In technology stocks we trust
The S&P/TSX Composite Index has rebounded very impressively since the index hit the year’s low on March 23. The index has rebounded by close to 50% since that last week of March. The broader market may have rebounded well, but not all industries have reacted the same to the damaging effects of the COVID-19 virus.
As interest rates have continued to drop throughout the year, bank stocks have experienced significant declines in profitability. This has lead to many banks experiencing year-to-date returns lagging the market. The technology industry, however, has had a slightly different experience over the past six months than most of the major banks.
The temporary closure of many physical store locations across the country, including work offices, has dramatically increased the reliance of technology for both consumers and businesses. Consumers, somewhat effortlessly, adjusted by increasing e-commerce spending, while many employees ditched their long work commutes to set up new home offices.
I’ve reviewed a top TSX tech stock that is in a prime position to deliver market-beating returns for many decades to come. The company is a market leader with a strong competitive advantage and only stands to see market share increase as a result of the pandemic’s effects on the market.
Enghouse Systems
Enghouse Systems (TSX:ENGH) has delivered growth of more than 1,500% to shareholders over the past decade. It may be a tall order to repeat these types of returns over the next 10 years, but the company is in a good position as any to outpace the Canadian market’s returns.
The $4 billion company is not a household name among Canadian investors, which may partly be due to its area of specialization. Enghouse Systems develops enterprise-level software solutions to clients across the world.
The company also specializes in two key areas, which are likely to see an uptick in demand due to the recent shift to a work-from-home culture, which includes visual computing and telecommunications networks.
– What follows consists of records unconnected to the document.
(** * SolarDesktop: the numeric core of the n-body simulator

    A shallow embedding of the Python package [solar] (vector algebra,
    explicit Runge-Kutta integrator, n-body force law, Hamiltonian and the
    simulation driver) together with the properties stated about it.

    Numbers.  The source computes with [numbers.Real] values (Python and
    NumPy floats).  They are embedded as the real numbers [R]: rounding is
    not modelled, every other aspect of the control flow is.  Python [int]
    values are embedded as [Z], sizes and loop counters as [nat]. *)

From Stdlib Require Import String.
From Stdlib Require Import Reals Lra Lia List ZArith Bool.
Import ListNotations.

Local Open Scope R_scope.

(** ** Exceptions and fallible computations *)

Inductive exn : Type :=
| ValueError
| IndexError
| TypeError
| AssertionError
| KeyError
| BodyError.

Inductive result (A : Type) : Type :=
| Ok (a : A)
| Raise (e : exn).

Arguments Ok {A} a.
Arguments Raise {A} e.

Definition bind {A B : Type} (m : result A) (k : A -> result B) : result B :=
  match m with
  | Ok a => k a
  | Raise e => Raise e
  end.

Notation "x <- m ;; k" := (bind m (fun x => k))
  (at level 61, m at next level, right associativity).

Notation "' pat <- m ;; k" :=
  (bind m (fun x => match x with pat => k end))
  (at level 61, pat pattern, m at next level, right associativity).

Fixpoint mapM {A B : Type} (f : A -> result B) (l : list A) : result (list B) :=
  match l with
  | [] => Ok []
  | x :: xs => y <- f x ;; ys <- mapM f xs ;; Ok (y :: ys)
  end.

Definition raises {A : Type} (m : result A) : Prop :=
  exists e, m = Raise e.

(** ** Python built-ins used by the package *)

Module Py.

(** [enumerate(l)] *)
Definition enumerate {A : Type} (l : list A) : list (nat * A) :=
  combine (seq 0 (length l)) l.

(** [range(start, stop, step)] for a positive [step]. *)
Definition range (start stop step : nat) : list nat :=
  map (fun q => (start + step * q)%nat)
      (seq 0 ((stop - start + (step - 1)) / step)).

(** [sum(l)]: a left fold starting from [0]. *)
Definition sum (l : list R) : R := fold_left Rplus l 0.

(** [t[i]] on a tuple or list: negative indices count from the end, and
    an index outside [-len, len) is an [IndexError]. *)
Definition index {A : Type} (l : list A) (i : Z) : result A :=
  let len := Z.of_nat (length l) in
  let j := (if i <? 0 then i + len else i)%Z in
  if ((j <? 0) || (len <=? j))%Z then Raise IndexError
  else match nth_error l (Z.to_nat j) with
       | Some x => Ok x
       | None => Raise IndexError
       end.

(** Normalisation of one bound of a slice of step 1 against a length. *)
Definition clamp (len : Z) (dflt : Z) (bound : option Z) : Z :=
  match bound with
  | None => dflt
  | Some x => if (x <? 0)%Z then Z.max (x + len) 0 else Z.min x len
  end.

(** [t[start:stop]] on a tuple or list: never raises. *)
Definition slice {A : Type} (l : list A) (start stop : option Z) : list A :=
  let len := Z.of_nat (length l) in
  let s := clamp len 0%Z start in
  let e := clamp len len stop in
  firstn (Z.to_nat (e - s)) (skipn (Z.to_nat s) l).

(** [int(x)] on a real: truncation towards zero. *)
Definition int (x : R) : Z :=
  if Rle_dec 0 x then Int_part x else (- Int_part (- x))%Z.

End Py.

(** ** solar/math/tools/vector.py *)

Module Vector.

(** A [Vector] holds the tuple [_vect]; [__len] is its length. *)
Notation t := (list R) (only parsing).

Definition len (self : t) : nat := length self.

(** The argument of [__getitem__]: an [int] or a [slice] (of step 1). *)
Inductive key : Type :=
| Int (i : Z)
| Slice (start stop : option Z).

(** Its result: a float or a [Vector]. *)
Inductive item : Type :=
| Scalar (x : R)
| Vec (v : t).

(** [zip(self, v)] followed by a binary operator. *)
Fixpoint zip_with (op : R -> R -> R) (u v : list R) : list R :=
  match u, v with
  | x :: u', y :: v' => op x y :: zip_with op u' v'
  | _, _ => []
  end.

(** [__matmul__] *)
Definition matmul (self v : t) : result R :=
  if (length v =? 0)%nat then Ok 0
  else if negb (len self =? length v)%nat then Raise ValueError
  else Ok (Py.sum (zip_with Rmult self v)).

(** [__mul__]: [reduce(lambda acc, x: acc + [x*number], self, [])] *)
Definition mul (self : t) (number : R) : t :=
  fold_left (fun acc x => acc ++ [x * number]) self [].

(** [__add__] *)
Definition add (self v : t) : result t :=
  if (length v =? 0)%nat then Ok self
  else if negb (len self =? length v)%nat then Raise ValueError
  else Ok (zip_with Rplus self v).

(** [__sub__] *)
Definition sub (self v : t) : result t :=
  if (length v =? 0)%nat then Ok self
  else if negb (len self =? length v)%nat then Raise ValueError
  else Ok (zip_with Rminus self v).

(** [__getitem__] *)
Definition getitem (self : t) (i : key) : result item :=
  match i with
  | Int i =>
      if (Z.of_nat (len self) <=? i)%Z then Raise IndexError
      else x <- Py.index self i ;; Ok (Scalar x)
  | Slice start stop =>
      if match start with Some s => (s <? 0)%Z | None => false end
      then Raise IndexError
      else if match stop with
              | Some e => (Z.of_nat (len self) <? e)%Z
              | None => false
              end
      then Raise IndexError
      else Ok (Vec (Py.slice self start stop))
  end.

(** [v[i]] and [v[a:b]] at the types their callers expect. *)
Definition get (self : t) (i : nat) : result R :=
  r <- getitem self (Int (Z.of_nat i)) ;;
  match r with Scalar x => Ok x | Vec _ => Raise TypeError end.

Definition get_slice (self : t) (a b : nat) : result t :=
  r <- getitem self (Slice (Some (Z.of_nat a)) (Some (Z.of_nat b))) ;;
  match r with Vec v => Ok v | Scalar _ => Raise TypeError end.

(** [concat]: [reduce(lambda acc, x: acc + x, (list(v) for v in args), [])] *)
Definition concat (args : list (list R)) : t :=
  fold_left (fun acc x => acc ++ x) args [].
The tech company has also aggressively reinvested a significant amount of profits back into the business through acquisitions. A core Enghouse Systems objective is to build a diverse portfolio of software enterprises, which explains the list of strategic acquisitions it has made over the years.
The company trades today at a forward price-to-earnings ratio of close to 50, so the stock is by no means cheap. But if you’re on the hunt for a growth stock to outperform the Canadian market, this is one company that is worth paying a premium to own.
Foolish bottom line
There may be lots of uncertainty in the short-term future of the stock market, but for long-term investors, this should not cause any concern.
Enghouse Systems has delivered returns equal to more than 1,500% to shareholders over the past decade, and I’m betting it’ll at least outperform the Canadian market over the next 10 years.